The impact of Omicron in the region increased the pressure on Auckland Council’s operations and finances, as reflected in the council’s financial results for the nine months to the end of March 2022.
Auckland started the third quarter of its financial year in the orange setting of the COVID-19 Protection Framework, but the emergence of the Omicron variant saw a move back to the red setting for the region. The resulting restrictions and high levels of isolation and illness resulted in lower use of the council’s facilities and public transport, which in turn impacted revenues. In addition, the COVID-19 restrictions and illnesses affected almost all capital works.
Finance and Performance Committee Chair, Councillor Desley Simpson says the latest results show the need for the council to continue to carefully manage its finances through challenging times.
“Having planned for unfavourable impacts from COVID-19 and deteriorating economic conditions, we’ve been able to respond to both financial and operational challenges, to make the most of our available resources for the benefit of Aucklanders.
“We are on track to make our $90 million Recovery Budget savings target this financial year, having achieved $83.5 million, or 93 per cent to date.
“We’ve also seen some positives in the council’s results this quarter, with record regional park visits and stable customer satisfaction across many of our services, although there are areas we know that we need to do better in, such as improving resource consent timeframes in regulatory services.”
On top of the effects of the COVID-19 pandemic in the first six months of the financial year, the emergence of Omicron resulted in a significant impact on council’s ability to progress capital works. Capital spend was $1.481 billion for the nine months to the end of March, which was down $250 million on the same period last year, and 74 per cent of the $2 billion budget for the period.
The largest underspends were on the Central Interceptor project, the Huia 1 and Nihotupu watermain upgrades, Matakana link road project and the Huapai Improvement project.

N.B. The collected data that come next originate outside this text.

(* ===== verification/MakeHole.v ===== *)
(** Hole punching on the clients, [src/pkg/nathole]: the discovery of external addresses
    ([discovery.go]), the preparation and the exchange of messages with the server, the packets
    that make the hole and the wait for the answer ([nathole.go]), and the callers of all that
    in [src/client/proxy/xtcp.go] and [src/client/visitor/xtcp.go]. *)
From Stdlib Require Import ZArith Lia Ascii String.
From stdpp Require Import base strings list gmap sets.
From S2P Require Import Prelude GoStrings Auth Nathole Ranges.
Local Open Scope string_scope.
Local Open Scope list_scope.

(** [net.JoinHostPort]. *)
Definition JoinHostPort (host port : string) : string :=
  if ContainsByte host ":" then "[" +:+ host +:+ "]:" +:+ port else host +:+ ":" +:+ port.

(** ** Discovery *)

Module Discover.
(** The attributes of a STUN message that the code asks for. *)
Record stun_attrs := mkAttrs { mapped : option string; xorMapped : option string; changed : option string; other : option string }.

Record stunResponse := mkResponse { externalAddr : string; otherAddr : string }.

Section discover.
Context {Body : Type}.
(** [Decode] of the STUN library. *)
Variable decode : Body → option stun_attrs.
(** [httputil.ReverseProxy] takes these headers off a request before it calls [Rewrite]. *)
Definition stripped (h : gmap string string) : gmap string string := foldl (λ h k, delete k h) h ("Forwarded" :: forwarded_headers).

(** [r.Out.Header[k] = r.In.Header[k]]. *)
Definition copy_header (from : gmap string string) (k : string) (h : gmap string string) : gmap string string :=
  match from !! k with Some v => <[k := v]> h | None => delete k h end.

(** [r.SetXForwarded()] for a client at [ip]. *)
Definition SetXForwarded (ip : string) (tls : bool) (req : rw_request) (h : gmap string string) : gmap string string :=
  <["X-Forwarded-For" := match h !! "X-Forwarded-For" with Some v => v +:+ ", " +:+ ip | None => ip end]>
    (<["X-Forwarded-Host" := rw_Host req]> (<["X-Forwarded-Proto" := if tls then "https" else "http"]> h)).

(** The last part, common to all: the target, the host and the headers set. *)
Definition rewrite_tail (scheme LocalAddr HostHeaderRewrite : string) (set : gmap string string) (req : rw_request) (h : gmap string string) : rw_out :=
  mkRwOut scheme LocalAddr (if HostHeaderRewrite =s? "" then rw_Host req else HostHeaderRewrite) (set ∪ h).

Definition http2http_rewrite (LocalAddr HostHeaderRewrite : string) (set : gmap string string) (req : rw_request) : rw_out :=
  rewrite_tail "http" LocalAddr HostHeaderRewrite set req (stripped (rw_Header req)).
Definition http2https_rewrite (LocalAddr HostHeaderRewrite : string) (set : gmap string string) (req : rw_request) : rw_out :=
  rewrite_tail "https" LocalAddr HostHeaderRewrite set req
    (foldl (λ h k, copy_header (rw_Header req) k h) (stripped (rw_Header req)) forwarded_headers).
Definition https2_rewrite (scheme LocalAddr HostHeaderRewrite : string) (set : gmap string string) (ip : string) (req : rw_request) : rw_out :=
  rewrite_tail scheme LocalAddr HostHeaderRewrite set req
    (SetXForwarded ip true req (copy_header (rw_Header req) "X-Forwarded-For" (stripped (rw_Header req)))).
Definition https2http_rewrite := https2_rewrite "http".
Definition https2https_rewrite := https2_rewrite "https".
Definition getDefaultBaseConf : BaseConfig := mkBaseConfig "token" false false.
Definition getDefaultOidcClientConf : OidcClientConfig := mkOidcClient "" "" "" "" "" ∅.
Definition getDefaultOidcServerConf : OidcServerConfig := mkOidcServer "" "" false false.
Definition getDefaultTokenConf : TokenConfig := mkToken "".
Definition GetDefaultClientConf : ClientConfig :=
  mkClientAuth getDefaultBaseConf getDefaultOidcClientConf getDefaultTokenConf.
Definition GetDefaultServerConf : ServerConfig :=
  mkServerAuth getDefaultBaseConf getDefaultOidcServerConf getDefaultTokenConf.

Section mapto.
Context `{Ini} (f : ini_file) (s : string).

Definition base_MapTo (c : BaseConfig) : BaseConfig :=
  mkBaseConfig (map_string f s "authentication_method" (AuthenticationMethod c))
    (map_bool f s "authenticate_heartbeats" (AuthenticateHeartBeats c))
    (map_bool f s "authenticate_new_work_conns" (AuthenticateNewWorkConns c)).
Definition oidc_client_MapTo (c : OidcClientConfig) : OidcClientConfig :=
  mkOidcClient (map_string f s "oidc_client_id" (OidcClientID c))
    (map_string f s "oidc_client_secret" (OidcClientSecret c)) (map_string f s "oidc_audience" (OidcAudience c))
    (map_string f s "oidc_scope" (OidcScope c)) (map_string f s "oidc_token_endpoint_url" (OidcTokenEndpointURL c))
    (OidcAdditionalEndpointParams c).
Definition oidc_server_MapTo (c : OidcServerConfig) : OidcServerConfig :=
  mkOidcServer (map_string f s "oidc_issuer" (OidcIssuer c)) (map_string f s "oidc_audience" (oss_OidcAudience c))
    (map_bool f s "oidc_skip_expiry_check" (OidcSkipExpiryCheck c))
    (map_bool f s "oidc_skip_issuer_check" (OidcSkipIssuerCheck c)).
Definition token_MapTo (c : TokenConfig) : TokenConfig := mkToken (map_string f s "token" (Token c)).
Definition client_MapTo (c : ClientConfig) : ClientConfig :=
  mkClientAuth (base_MapTo (ca_Base c)) (oidc_client_MapTo (ca_Oidc c)) (token_MapTo (ca_Token c)).
Definition server_MapTo (c : ServerConfig) : ServerConfig :=
  mkServerAuth (base_MapTo (sa_Base c)) (oidc_server_MapTo (sa_Oidc c)) (token_MapTo (sa_Token c)).
End mapto.

Definition set_oidc_params (m : gmap string string) (c : ClientConfig) : ClientConfig :=
  let o := ca_Oidc c in
  mkClientAuth (ca_Base c) (mkOidcClient (OidcClientID o) (OidcClientSecret o) (OidcAudience o) (OidcScope o)
    (OidcTokenEndpointURL o) m) (ca_Token c).
End LegacyAuth.
Import LegacyAuth.

(** ** The client *)

Module LegacyClient.
Record ClientCommonConf := mkCommon {
  Auth : LegacyAuth.ClientConfig; ServerAddr : string; ServerPort : Z; NatHoleSTUNServer : string;
  DialServerTimeout : Z; DialServerKeepAlive : Z; ConnectServerLocalIP : string; HTTPProxy : string;
  LogFile : string; LogWay : string; LogLevel : string; LogMaxDays : Z; DisableLogColor : bool;
  AdminAddr : string; AdminPort : Z; AdminUser : string; AdminPwd : string; AssetsDir : string;
  PoolCount : Z; TCPMux : bool; TCPMuxKeepaliveInterval : Z; User : string; DNSServer : string;
  LoginFailExit : bool; Start : list string; Protocol : string; QUICKeepalivePeriod : Z;
  QUICMaxIdleTimeout : Z; QUICMaxIncomingStreams : Z; TLSEnable : bool; TLSCertFile : string;
  TLSKeyFile : string; TLSTrustedCaFile : string; TLSServerName : string; DisableCustomTLSFirstByte : bool;
  HeartbeatInterval : Z; HeartbeatTimeout : Z; Metas : gmap string string; UDPPacketSize : Z;
  IncludeConfigFiles : list string; PprofEnable : bool }.

Definition GetDefaultClientConf : ClientCommonConf :=
  mkCommon LegacyAuth.GetDefaultClientConf "" 0 "" 0 0 "" "" "" "" "" 0 false "" 0 "" "" "" 0 true 0 "" "" true []
    "tcp" 0 0 0 true "" "" "" "" true 0 0 ∅ 0 [] false.

Section read.
Context `{Ini}.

Auckland Council Group Chief Financial Officer, Peter Gudsell says while the council did face delays, progress was nevertheless made on many projects, albeit at a slower pace than budgeted.
“The council group’s direct revenue was in line with budget, despite the impact from the pandemic and areas such as public transport, parking and enforcement being significantly below budget.
“The strength in the construction sector offset these negative impacts by bolstering our infrastructure growth charges and regulatory revenue.”
Group direct operating expenditure was $81 million below budget, mainly driven by work programme delays, reduced costs associated with cancelled or postponed events and reductions in repairs and maintenance requirements.
The council’s net debt increased by $227 million for the nine months to end of March versus the year-earlier period, reflecting the investment in capital works. This was $1 billion less than budgeted, and debt remains at prudent levels and consistent with our strong AA/Aa2 credit ratings from S&P Global and Moody’s respectively.